Information supplied:
(** * Currency exchange dashboard: the fetch / parse / assemble core

    A shallow embedding of [currency_dashboard.py] and the properties its
    specification states about it.  The Python built-ins and the library
    calls the functions rely on ([str.strip], [float], [datetime],
    the retrying transport adapter) are modelled in their own modules,
    before the functions of the dashboard themselves. *)

From Stdlib Require Import ZArith List String Ascii Bool Arith Lia SpecFloat.
From Stdlib Require Import DecimalString.
Import ListNotations.

(** ** Python strings

    A [str] is modelled by a Rocq [string] whose characters are the code
    points below 256. *)
Module PyStr.

Definition code (c : ascii) : nat := nat_of_ascii c.

(** [str.isspace] on one character: TAB..CR, FS..US, space, NEL, NBSP. *)
Definition isspace (c : ascii) : bool :=
  let n := code c in
  ((9 <=? n) && (n <=? 13)) || ((28 <=? n) && (n <=? 32))
  || (n =? 133) || (n =? 160).

Fixpoint lstrip (s : string) : string :=
  match s with
  | EmptyString => EmptyString
  | String c r => if isspace c then lstrip r else s
  end.

Fixpoint rstrip (s : string) : string :=
  match s with
  | EmptyString => EmptyString
  | String c r =>
      match rstrip r with
      | EmptyString => if isspace c then EmptyString else String c EmptyString
      | r' => String c r'
      end
  end.

(** [s.strip()] *)
Definition strip (s : string) : string := rstrip (lstrip s).

(** [s.replace(x, '')] for a one-character [x]. *)
Fixpoint remove_char (x : ascii) (s : string) : string :=
  match s with
  | EmptyString => EmptyString
  | String c r =>
      if Ascii.eqb c x then remove_char x r else String c (remove_char x r)
  end.

(** [sep.join(l)] *)
Fixpoint join (sep : string) (l : list string) : string :=
  match l with
  | [] => EmptyString
  | [x] => x
  | x :: r => x ++ sep ++ join sep r
  end.

Definition isdigit (c : ascii) : bool := (48 <=? code c) && (code c <=? 57).
Definition isupper (c : ascii) : bool := (65 <=? code c) && (code c <=? 90).

Definition lower (c : ascii) : ascii :=
  if isupper c then ascii_of_nat (code c + 32) else c.

Fixpoint lower_str (s : string) : string :=
  match s with
  | EmptyString => EmptyString
  | String c r => String (lower c) (lower_str r)
  end.

Fixpoint forallb_str (p : ascii -> bool) (s : string) : bool :=
  match s with
  | EmptyString => true
  | String c r => p c && forallb_str p r
  end.

(** [str(n)] for a natural number. *)
Definition of_nat (n : nat) : string :=
  DecimalString.NilZero.string_of_uint (Nat.to_uint n).

Fixpoint zeros (n : nat) : string :=
  match n with
  | O => EmptyString
  | S k => String "0" (zeros k)
  end.

(** [s.zfill(w)] for a string of digits. *)
Definition zfill (w : nat) (s : string) : string :=
  zeros (w - String.length s) ++ s.

End PyStr.

(** ** Python floats

    A [float] is an IEEE 754 binary64 value, here a [spec_float] with
    precision 53 and maximal exponent 1024.  [float(s)] follows CPython:
    white space is stripped, underscores are accepted between digits only,
    then the text is an optionally signed [inf], [infinity], [nan] or a
    decimal number with an optional fraction and exponent, rounded to the
    nearest binary64 value. *)
Module PyFloat.
Import PyStr.

Definition float := spec_float.

Definition prec : Z := 53.
Definition emax : Z := 1024.

(** The exactly rounded value of [(-1)^neg * m * 10^e10]. *)
Definition of_decimal (neg : bool) (m : Z) (e10 : Z) : float :=
  match m with
  | Zpos p =>
      match e10 with
      | Zneg k =>
          SFdiv prec emax (S754_finite neg p 0)
                (S754_finite false (Pos.pow 10 k) 0)
      | Z0 => binary_round prec emax neg p 0
      | Zpos k => binary_round prec emax neg (p * Pos.pow 10 k) 0
      end
  | _ => S754_zero neg
  end.

(** C [isspace] in the C locale, what the float parser strips itself. *)
Definition c_isspace (c : ascii) : bool :=
  ((9 <=? code c) && (code c <=? 13)) || (code c =? 32).

(** A [str] that is not pure ASCII is transcribed before parsing: a code
    point below 127 is kept as it is, a Unicode white space from 127 on
    becomes a space, and at the first other character (none is a decimal
    digit in this range) the text ends with a question mark. *)
Fixpoint transcribe (s : string) : string :=
  match s with
  | EmptyString => EmptyString
  | String c r =>
      if code c <? 127 then String c (transcribe r)
      else if isspace c then String " " (transcribe r)
      else String "?" EmptyString
  end.

(** A pure ASCII [str] is taken as it is. *)
Definition to_ascii_space (s : string) : string :=
  if forallb_str (fun c => code c <? 128) s then s else transcribe s.

Fixpoint c_lstrip (s : string) : string :=
  match s with
  | EmptyString => EmptyString
  | String c r => if c_isspace c then c_lstrip r else s
  end.

Fixpoint c_rstrip (s : string) : string :=
  match s with
  | EmptyString => EmptyString
  | String c r =>
      match c_rstrip r with
      | EmptyString => if c_isspace c then EmptyString else String c EmptyString
      | r' => String c r'
      end
  end.

(** Underscores are dropped; one is allowed only after a digit and only
    before a digit. [prev] is the character read before. *)
Fixpoint drop_underscores (prev : ascii) (s : string) : option string :=
  match s with
  | EmptyString => if Ascii.eqb prev "_" then None else Some EmptyString
  | String c r =>
      if Ascii.eqb c "_" then
        if isdigit prev then drop_underscores c r else None
      else if Ascii.eqb prev "_" && negb (isdigit c) then None
      else option_map (String c) (drop_underscores c r)
  end.

(** The longest prefix of digits, as a number and a digit count. *)
Fixpoint digits (acc : Z) (n : nat) (s : string) : Z * nat * string :=
  match s with
  | String c r =>
      if isdigit c then digits (10 * acc + (Z.of_nat (code c) - 48)) (S n) r
      else (acc, n, s)
  | EmptyString => (acc, n, s)
  end.
Lemma wrap_int64_add_l a b : wrap_int64 (wrap_int64 a + b) = wrap_int64 (a + b).
Proof.
  unfold wrap_int64.
  replace ((a + 2 ^ 63) mod 2 ^ 64 - 2 ^ 63 + b + 2 ^ 63)
    with ((a + 2 ^ 63) mod 2 ^ 64 + b) by lia.
  replace (a + b + 2 ^ 63) with ((a + 2 ^ 63) + b) by lia.
  rewrite Z.add_mod_idemp_l by lia. reflexivity.
Qed.

Lemma int64_of_uint64_small x : 0 <= x <= maxInt64 -> int64_of_uint64 x = x.
Proof.
  intros H. apply wrap_int64_id. unfold is_int64, minInt64, maxInt64 in *. lia.
Qed.

Lemma len_nonneg {A} (s : list A) : 0 <= len s.
Proof. unfold len. lia. Qed.

Lemma len_app {A} (s t : list A) : len (s ++ t) = len s + len t.
Proof. unfold len. rewrite List.length_app. lia. Qed.

Lemma saturate_id z : is_int64 z -> saturate z = z.
Proof.
  unfold is_int64, saturate, minDuration, maxDuration. intros H.
  destruct (Z.ltb_spec z minInt64); [lia|].
  destruct (Z.ltb_spec maxInt64 z); [lia|]. reflexivity.
Qed.

Lemma saturate_nonneg z : 0 <= z -> 0 <= saturate z.
Proof.
  unfold saturate, minDuration, maxDuration, minInt64, maxInt64. intros H.
  destruct (Z.ltb_spec z (- 2 ^ 63)); [lia|].
  destruct (Z.ltb_spec (2 ^ 63 - 1) z); lia.
Qed.

End GoFacts.

(** ** The history window *)

Module WindowFacts.
Import GoInt GoTime Monitor Session GoFacts.

Lemma fold_left_snoc {A B} (f : A -> B -> A) (l : list B) (x : B) (a : A) :
  fold_left f (l ++ [x]) a = f (fold_left f l a) x.
Proof. rewrite fold_left_app. reflexivity. Qed.

Lemma tl_skipn {A} (l : list A) : tl l = skipn 1 l.
Proof. destruct l; reflexivity. Qed.

Lemma lastN_length {A} (n : nat) (l : list A) :
  List.length (lastN n l) = Nat.min n (List.length l).
Proof. unfold lastN. rewrite length_skipn. lia. Qed.

Lemma lastN_all {A} (n : nat) (l : list A) :
  (List.length l <= n)%nat -> lastN n l = l.
Proof.
  intros H. unfold lastN. replace (List.length l - n)%nat with 0%nat by lia.
  reflexivity.
Qed.

Lemma lastN_lastN {A} (n : nat) (l k : list A) :
  lastN n (lastN n l ++ k) = lastN n (l ++ k).
Proof.
  unfold lastN at 1 3. rewrite !length_app, lastN_length.
  destruct (Nat.le_gt_cases (List.length l) n) as [Hs|Hl].
  - rewrite lastN_all by lia. f_equal. lia.
  - unfold lastN. rewrite !skipn_app, length_skipn, skipn_skipn.
    replace (List.length l - (List.length l - n))%nat with n by lia.
    f_equal; f_equal; lia.
Qed.

Section Window.

(** A window of capacity [n]. *)
Variable n : nat.

(** One step of the window: the last [n] records of the window with the
    new record appended. *)
Lemma addToWindow_lastN (history : list BlockInfo) (block : BlockInfo) :
  (List.length history <= n)%nat ->
  addToWindow (Z.of_nat n) history block = lastN n (history ++ [block]).
Proof.
  intros Hlen. unfold addToWindow, len. rewrite length_app. simpl List.length.
  destruct (Z.ltb_spec (Z.of_nat n) (Z.of_nat (List.length history + 1))) as [Hgt|Hle].
  - assert (List.length history = n) as Hn by lia.
    rewrite tl_skipn. unfold lastN. rewrite length_app. simpl List.length.
    f_equal. lia.
  - symmetry. apply lastN_all. rewrite length_app. simpl. lia.
Qed.


End Window.



End WindowFacts.

(** ** A session of the block monitor *)

Module MonitorFacts.
Import GoInt GoTime Monitor Session GoFacts WindowFacts.

Lemma sumGasPrices_count (txs : list Types.Transaction) (total count : Z) :
  count <= snd (sumGasPrices txs total count).
Proof.
  revert total count. induction txs as [|tx txs IH]; intros total count; simpl.
  - lia.
  - destruct (Types.GasPrice tx).
    + specialize (IH (total + z) (count + 1)). lia.
    + apply IH.
Qed.

Lemma sumGasPrices_no_price (txs : list Types.Transaction) (total count : Z) :
  Forall (fun tx => Types.GasPrice tx = None) txs ->
  sumGasPrices txs total count = (total, count).
Proof.
  intros H. induction H as [|tx txs Htx _ IH]; simpl.
  - reflexivity.
  - rewrite Htx. exact IH.
Qed.

(** [calculateAverageGasPrice] never panics: the divisor is positive
    whenever the division is reached. *)
Lemma calculateAverageGasPrice_mean (txs : list Types.Transaction) :
  calculateAverageGasPrice txs = ret (meanGasPrice txs).
Proof.
  unfold calculateAverageGasPrice, meanGasPrice, len.
  destruct txs as [|tx txs].
  - reflexivity.
  - replace (Z.of_nat (List.length (tx :: txs)) =? 0) with false
      by (symmetry; apply Z.eqb_neq; simpl List.length; lia).
    pose proof (sumGasPrices_count (tx :: txs) 0 0) as Hc.
    destruct (sumGasPrices (tx :: txs) 0 0) as [total count]. simpl in Hc.
    destruct (Z.eqb_spec count 0) as [|Hne]; [reflexivity|].
    unfold Big.Div.
    destruct (Z.eqb_spec count 0); [contradiction|].
    destruct (Z.ltb_spec 0 count); [reflexivity|lia].
Qed.

Lemma processBlock_Err (m : BlockMonitor) (header : Types.Header) (msg : string) :
  processBlock m header (Err msg) = ret (m, [Logf "获取区块失败: %v" [AString msg]]).
Proof. reflexivity. Qed.

Lemma processBlock_Ok (m : BlockMonitor) (header : Types.Header) (block : Types.Block) :
  processBlock m header (Ok block)
  = ret (foldRecord m (header, block),
         displayBlockInfo (recordOf m header block)
         ++ checkAlerts (foldRecord m (header, block)) (recordOf m header block)).
Proof.
  unfold processBlock. rewrite calculateAverageGasPrice_mean. reflexivity.
Qed.

(** The loop never panics, and the monitor it leaves is the one in which
    the fetched notifications have been folded, in order. *)
Lemma monitorLoop_folded (events : list SubEvent) (m : BlockMonitor) :
  exists out exit,
    monitorLoop m events = ret (foldRecords m (folded events), out, exit).
Proof.
  revert m. induction events as [|ev events IH]; intros m.
  - simpl. eauto.
  - destruct ev as [msg|header fetched|].
    + simpl. eauto.
    + cbn [monitorLoop]. destruct fetched as [block|msg].
      * rewrite processBlock_Ok. cbn [bind ret fst snd].
        destruct (IH (foldRecord m (header, block))) as (out & exit & Hloop).
        rewrite Hloop. cbn [bind ret fst snd folded]. eauto.
      * rewrite processBlock_Err. cbn [bind ret fst snd].
        destruct (IH m) as (out & exit & Hloop).
        rewrite Hloop. cbn [bind ret fst snd folded]. eauto.
    + simpl. eauto.
Qed.

Lemma foldRecords_snoc (m : BlockMonitor) (l : list (Types.Header * Types.Block))
      (hb : Types.Header * Types.Block) :
  foldRecords m (l ++ [hb]) = foldRecord (foldRecords m l) hb.
Proof. unfold foldRecords. apply fold_left_snoc. Qed.

Lemma foldRecord_BlockCount (m : BlockMonitor) (hb : Types.Header * Types.Block) :
  BlockCount (stats (foldRecord m hb)) = wrap_int64 (BlockCount (stats m) + 1).
Proof. reflexivity. Qed.

Lemma foldRecords_BlockCount (l : list (Types.Header * Types.Block)) (m : BlockMonitor) :
  is_int64 (BlockCount (stats m)) ->
  BlockCount (stats (foldRecords m l)) = wrap_int64 (BlockCount (stats m) + len l).
Proof.
  intros Hm. induction l as [|hb l IH] using rev_ind.
  - simpl. rewrite Z.add_0_r, wrap_int64_id by exact Hm. reflexivity.
  - rewrite foldRecords_snoc, foldRecord_BlockCount, len_app, IH.
    rewrite wrap_int64_add_l. f_equal. unfold len. simpl. lia.
Qed.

Activity:
From the listing above, return the lines starting at the one with "(l k : list" and ending at the one with "intros Hlen. unfold", both kept, exactly as they appear and nothing more.

Response to the task:
Lemma lastN_lastN {A} (n : nat) (l k : list A) :
  lastN n (lastN n l ++ k) = lastN n (l ++ k).
Proof.
  unfold lastN at 1 3. rewrite !length_app, lastN_length.
  destruct (Nat.le_gt_cases (List.length l) n) as [Hs|Hl].
  - rewrite lastN_all by lia. f_equal. lia.
  - unfold lastN. rewrite !skipn_app, length_skipn, skipn_skipn.
    replace (List.length l - (List.length l - n))%nat with n by lia.
    f_equal; f_equal; lia.
Qed.

Section Window.

(** A window of capacity [n]. *)
Variable n : nat.

(** One step of the window: the last [n] records of the window with the
    new record appended. *)
Lemma addToWindow_lastN (history : list BlockInfo) (block : BlockInfo) :
  (List.length history <= n)%nat ->
  addToWindow (Z.of_nat n) history block = lastN n (history ++ [block]).
Proof.
  intros Hlen. unfold addToWindow, len. rewrite length_app. simpl List.length.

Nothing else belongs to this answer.